Samstag, 12. Mai 2018

Rechtspflege

Bürgernah

Man wird Austerlitz‘ Schilderung des Brüsseler Justizpalastes als kafkaesk bezeichnen. Viele Stunden, so Austerlitz, sei er durch dieses steinerne Gebirge geirrt, durch Säulenwälder, er gieng geradewegs über Treppen und Gänge, an kolossalen Statuen vorbei, treppauf und treppab, ohne daß ihn je ein Mensch und am wenigsten ein Vertreter der Rechtspflege nach seinem Begehren gefragt hätte. Kleingewerbetreibende und Händler hätte man vormals treffen können, heißt es, den Inhaber eines Tabakhandels etwa, eines Wettbüros oder ein Getränkeausschanks, und einmal soll sogar eine Herrentoilette nebst Friseursalon im Souterrain von einem Menschen namens Achterbos betrieben worden sein.

Bei näherem Hinsehen ist der Justizpalast nicht nur in einer allgemeinen, vagen Weise, sondern in einem präzisen Sinn kafkaesk, er wird, wenn auch nicht auf den ersten Blick, als eine Variation, eine gedrängte Paraphrase des Rechtswesens im Proceß erkennbar. Wenn sich im Justizpalast der Alltag in Form von Läden und Buden breit macht, so dringt im Proceß die Rechtspflege, sozusagen von der anderen Seite her, in den Alltag der Menschen, in ihre Wohnbereiche vor. Im Ergebnis ist es das gleiche Gemisch. Nach seiner denkwürdigen Verhaftung verbleibt K. in Eigengewahrsam, die erste Einvernahme in seiner Angelegenheit findet nicht im Justizpalast statt, den es am Ort der Handlung durchaus gibt, sondern in einem Wohnviertel der Vorstadt. Das Gebäude mit dem Sitzungssaal unterscheidet sich in nichts von den anderen Mietshäusern in der Juliusstraße. Über Treppen und Gänge geht es nach oben. Der Gerichtsdiener und seine Frau bewohnen einen Nebenraum des Sitzungssaals und müssen das Zimmer an den Sitzungstagen nicht nur räumen, sondern ausräumen. Die Gesetzbücher, in denen die Richter blättern, sind in Wahrheit pornographische Schriften. Die Gerichtskanzleien befinden sich auf dem Dachboden des Mietshauses, die Verlotterung des Gerichts ist entwürdigend. Die ohnehin schon schlechte Luft wird beeinträchtigt durch die überall zum Trocknen ausgehängte Wäsche. Zeigen Sie mir den Weg nach draußen, so K., ich werde ihn verfehlen, es sind so viele Wege hier. K. stand noch einen Augenblick still und lief dann die Treppe hinunter ins Freie, so frisch und in so langen Sprüngen, daß er von diesem Umschwung fast Angst bekam. Die Freiheit wird nicht währen.
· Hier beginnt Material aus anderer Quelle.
(* ===== verification/HttpValidation.v ===== *)
(** * The contract of HTTP requests: [src/net/http_validation_priv.cpp]

    The checks that every request passes before it is handed to the HTTP
    client, and that the payloads of HTTP jobs pass when they are admitted: the
    method, the URL in its final form, the header fields and the bounds.  The
    checks are shown to accept exactly the requests of a declarative
    grammar. *)

From stdpp Require Import base numbers strings list.
From Stdlib Require Import Ascii.
From S2P Require Import Prelude HttpRetry.
Local Open Scope Z_scope.

(** A reason is [None] where the source returns the empty view. *)
Abbreviation reason := (option string).

Definition kMaximumMethodBytes : Z := 32.
Definition kMaximumUrlBytes : Z := 16 * 1024.
Definition kMaximumHeaderCount : Z := 128.
Definition kMaximumHeaderBytes : Z := 64 * 1024.
Definition kMaximumRedirects : Z := 20.

Definition kReservedHeaders : list bytes :=
  [bs!"Host"; bs!"Content-Length"; bs!"Transfer-Encoding"; bs!"Connection"; bs!"Proxy-Connection"; bs!"TE";
   bs!"Trailer"; bs!"Upgrade"].

Definition invalid_request (detail : string) : Error :=
  mkError InvalidArgument "net.http.invalid_request" "HTTP request is invalid" detail.

(** Borrowed header fields; an absent value denotes unresolved bytes. *)
Record HttpHeaderFields := mkFields { field_name : bytes; field_value : option bytes }.

Record HttpRequest := mkRequest {
  request_method : bytes; request_url : bytes; request_headers : list HttpHeader; request_body : option bytes;
  request_timeout : Z; verify_tls : bool; follow_redirects : bool; max_redirects : Z;
  response_body_limit : Z; response_header_limit : Z }.

(** ** Characters *)

Definition ascii_lower (c : Z) : Z := if (#"A" <=? c) && (c <=? #"Z") then c + 32 else c.

Fixpoint ascii_equal (lhs rhs : bytes) : bool :=
  match lhs, rhs with
  | [], [] => true
  | l :: lhs, r :: rhs => (ascii_lower l =? ascii_lower r) && ascii_equal lhs rhs
  | _, _ => false
  end.

Definition is_token_character (c : Z) : bool :=
  ascii_lower_alpha c || ascii_upper_alpha c || ascii_digit c || bool_decide (c ∈ bs!"!#$%&'*+-.^_`|~").

Definition is_token (s : bytes) : bool := negb (bool_decide (s = [])) && forallb is_token_character s.

Definition is_hex_digit (c : Z) : bool :=
  ascii_digit c || ((#"a" <=? c) && (c <=? #"f")) || ((#"A" <=? c) && (c <=? #"F")).

(** ** URLs *)

(** The loop over [index], on the bytes that remain. *)
Fixpoint validate_url_characters (url : bytes) : reason :=
  match url with
  | [] => None
  | c :: rest =>
      if (c <? 0x21) || (0x7e <? c) then Some "url.not_printable_ascii"
      else if c =? #"#" then Some "url.fragment_forbidden"
      else if c =? #"%" then
        match rest with
        | a :: b :: rest =>
            if negb (is_hex_digit a) || negb (is_hex_digit b) then Some "url.invalid_percent_escape"
            else validate_url_characters rest
        | _ => Some "url.invalid_percent_escape"
        end
      else validate_url_characters rest
  end.
(* ===== verification/AttributeJson.v ===== *)
(** * Attributes as public JSON: [src/jobu/attribute_registry.cpp]

    The conversion of a set of attributes to the JSON object of the management
    protocol and back, directed by the definitions of a registry: durations
    are whole milliseconds, bytes lower-case hexadecimal, lists and maps
    natural JSON.

    The recursion is bounded by [kMaxAttributeDepth]; the argument [remaining]
    of the recursive functions is [kMaxAttributeDepth - depth].  The JSON text
    encoder is a third-party codec behind [core/json.hpp] and a parameter. *)

From stdpp Require Import base numbers strings list gmap sorting.
From Stdlib Require Import Ascii.
From S2P Require Import Prelude Values OutputCapture CliExitPolicy Binary64 RetryPolicy HttpRetry CronEngine Domain.
From S2P Require Import Attributes AttributeLayers AttributePolicy.
Local Open Scope Z_scope.

Definition kMaxAttributeDepth : nat := 64.

(** ** Scalars *)

(** [duration_cast] truncates towards zero. *)
Definition duration_to_milliseconds (value : Z) : result Error Z :=
  let converted := Z.quot value ns_per_ms in
  _ ← check (converted * ns_per_ms =? value)
        (invalid_value "JobU public duration must be exactly representable in milliseconds");
  success converted.

Definition json_signed_integer (value : JsonValue) : result Error Z :=
  match value with
  | JsonInt n => success n
  | JsonUint n => if n <=? int64_max then success n
                  else failure (invalid_value "JobU attribute requires a signed 64-bit integer")
  | _ => failure (invalid_value "JobU attribute requires a signed 64-bit integer")
  end.

(** [ceil] and [floor] of the least and greatest duration; the multiplication
    of [duration_cast] is in 64 bits. *)
Definition milliseconds_to_duration (value : JsonValue) : result Error Z :=
  count ← json_signed_integer value;
  let minimum := - (- int64_min / ns_per_ms) in
  let maximum := int64_max / ns_per_ms in
  _ ← check (negb ((count <? minimum) || (maximum <? count))) (invalid_value "JobU public duration is out of range");
  let converted := wrap_signed 64 (count * ns_per_ms) in
  _ ← check (Z.quot converted ns_per_ms =? count) (invalid_value "JobU public duration is out of range");
  success converted.

Definition hex_digit (v : Z) : Z := nth (Z.to_nat v) bs!"0123456789abcdef" 0.

Definition bytes_to_hex (data : bytes) : bytes :=
  flat_map (λ value, [hex_digit (Z.shiftr value 4); hex_digit (Z.land value 15)]) data.

Definition hex_value (character : Z) : Z :=
  if (#"0" <=? character) && (character <=? #"9") then character - #"0"
  else if (#"a" <=? character) && (character <=? #"f") then character - #"a" + 10
  else -1.

(** The loop over pairs of characters; a text of odd length was refused. *)
Fixpoint hex_pairs (text : bytes) : option bytes :=
  match text with
  | a :: b :: text =>
      let high := hex_value a in
      let low := hex_value b in
      if (high <? 0) || (low <? 0) then None
      else rest ← hex_pairs text; Some (Z.lor (Z.shiftl high 4) low :: rest)
  | _ => Some []
  end.

Definition hex_to_bytes (text : bytes) : result Error bytes :=
  if negb (Z.of_nat (length text) mod 2 =? 0)
  then failure (invalid_value "JobU byte attribute requires even-length hex")
  else ok_or (hex_pairs text) (invalid_value "JobU byte attribute requires lower-case hexadecimal").

(** ** Natural values *)

(** The loops over the members of a list and of a map. *)
Definition encode_members {V W} (f : bytes → V → result Error W) (members : list (bytes * V))
    : result Error (list (bytes * W)) :=
  encoded ← mapM (λ e, value ← f e.1 e.2; success (e.1, value)) members;
  success (foldl (λ o e, emplace e.1 e.2 o) [] encoded).

Definition nesting_too_deep : Error := invalid_value "JobU attribute nesting is too deep".

Fixpoint natural_value_to_json (remaining : nat) (value : AttributeValue) : result Error JsonValue :=
  match value with
  | AttrBool b => success (JsonBool b)
  | AttrInt n => success (JsonInt n)
  | AttrDouble bits =>
      if isfinite (double_of_bits bits) then success (JsonDouble bits)
      else failure (invalid_value "JobU number attribute must be finite")
  | AttrString s => success (JsonString s)
  | AttrDuration _ | AttrBytes _ =>
      failure (invalid_value "Nested JobU durations and bytes have no public JSON element schema")
  | AttrList l =>
      match remaining with
      | O => failure nesting_too_deep
      | S remaining => JsonArray <$> mapM (natural_value_to_json remaining) l
      end
  | AttrMap m =>
      match remaining with
      | O => failure nesting_too_deep
      | S remaining => JsonObject <$> encode_members (λ _, natural_value_to_json remaining) m
      end
  end.

Fixpoint natural_value_from_json (remaining : nat) (value : JsonValue) : result Error AttributeValue :=
  match value with
  | JsonBool b => success (AttrBool b)
  | JsonInt n => success (AttrInt n)
  | JsonUint n =>
      if int64_max <? n then failure (invalid_value "JobU nested integer is out of range") else success (AttrInt n)
  | JsonDouble bits =>
      if isfinite (double_of_bits bits) then success (AttrDouble bits)
      else failure (invalid_value "JobU nested number must be finite")
  | JsonString s => success (AttrString s)
  | JsonNull => failure (invalid_value "JSON null is not a JobU attribute value")
  | JsonArray l =>
      match remaining with
      | O => failure nesting_too_deep
      | S remaining => AttrList <$> mapM (natural_value_from_json remaining) l
      end
  | JsonObject members =>
      match remaining with
      | O => failure nesting_too_deep
      | S remaining => AttrMap <$> encode_members (λ _, natural_value_from_json remaining) members
      end
  end.
(* ===== verification/AttributeCodec.v ===== *)
(** * Attributes as stored documents: [src/jobu/attribute_codec_priv.cpp]

    A stored document tags every value with its type, so that nested durations
    and bytes survive; a materialized document is completed with built-in
    values when it is read.  The hexadecimal functions of the file are those of
    [attribute_registry.cpp], modelled in [AttributeJson].  [remaining] is
    [kMaxAttributeDepth - depth]. *)

From stdpp Require Import base numbers strings list gmap sorting.
From Stdlib Require Import Ascii.
From S2P Require Import Prelude TextValidation Values OutputCapture CliExitPolicy Binary64 RetryPolicy HttpRetry.
From S2P Require Import CronEngine Domain Attributes AttributeLayers AttributePolicy AttributeJson.
Local Open Scope Z_scope.

Definition kAttributeDocumentVersion : Z := 1.

Definition invalid_document (reason : string) : Error :=
  mkError Internal "jobu.attribute.invalid_document" "Persisted JobU attribute document is invalid"
    (if bool_decide (reason = "") then "" else "reason=" +:+ reason).

(** [Object::find]. *)
Fixpoint find_member (object : list (bytes * JsonValue)) (name : bytes) : option JsonValue :=
  match object with
  | [] => None
  | (k, v) :: object => if bytes_eqb k name then Some v else find_member object name
  end.

Definition signed_integer (value : JsonValue) : result Error Z :=
  match value with
  | JsonInt n => success n
  | JsonUint n => if n <=? int64_max then success n else failure (invalid_document "integer_out_of_range")
  | _ => failure (invalid_document "integer_out_of_range")
  end.

(** [jb::core::Duration] counts nanoseconds: the casts are identities. *)
Definition duration_to_nanoseconds (value : Z) : result Error Z := success value.

Definition nanoseconds_to_duration (value : JsonValue) : result Error Z :=
  count ← signed_integer value;
  _ ← check (negb ((count <? int64_min) || (int64_max <? count))) (invalid_document "duration_out_of_range");
  success count.

Definition document_hex (value : JsonValue) : result Error bytes :=
  match value with
  | JsonString text =>
      if negb (Z.of_nat (length text) mod 2 =? 0) then failure (invalid_document "invalid_hex")
      else ok_or (hex_pairs text) (invalid_document "invalid_hex")
  | _ => failure (invalid_document "invalid_hex")
  end.

(** [Object{{"type", tag}, {"value", value}}]. *)
Definition tagged (tag : bytes) (value : JsonValue) : JsonValue :=
  JsonObject [(bs!"type", JsonString tag); (bs!"value", value)].

Definition text_not_utf8 : Error := invalid_value "JobU attribute text is not valid UTF-8".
Kafkas Welt ist völlig durchdrungen und durchsetzt von absurden Organen der Rechtspflege. Immerhin war das die Zeit am Anfang des Jahrhunderts, als Recht noch nicht ganz und gar zu Unrecht geworden war. Nach der Katastrophe steht das Recht naturgemäß nicht mehr hoch im Kurs, im Brüsseler Justizpalast liegt der Rechtsbetrieb allem Anschein nach völlig brach. Der Richter Farrar hatte auf Wunsch seines Vaters in Cambridge und London Rechtswissenschaften studiert und in der Folge, wie er mit einem gewissen Entsetzen sagte, mehr als ein halbes Jahrhundert in Anwaltskanzleien und Gerichtshöfen zugebracht. Er war in den Ruhestand eingetreten, um sich der Zucht seltener Rosen und Veilchen zu widmen. Rosenzüchter im einen oder anderen Sinn, so kann man die meisten sehen, die dieses postkatastrophische Prosawerk bevölkern.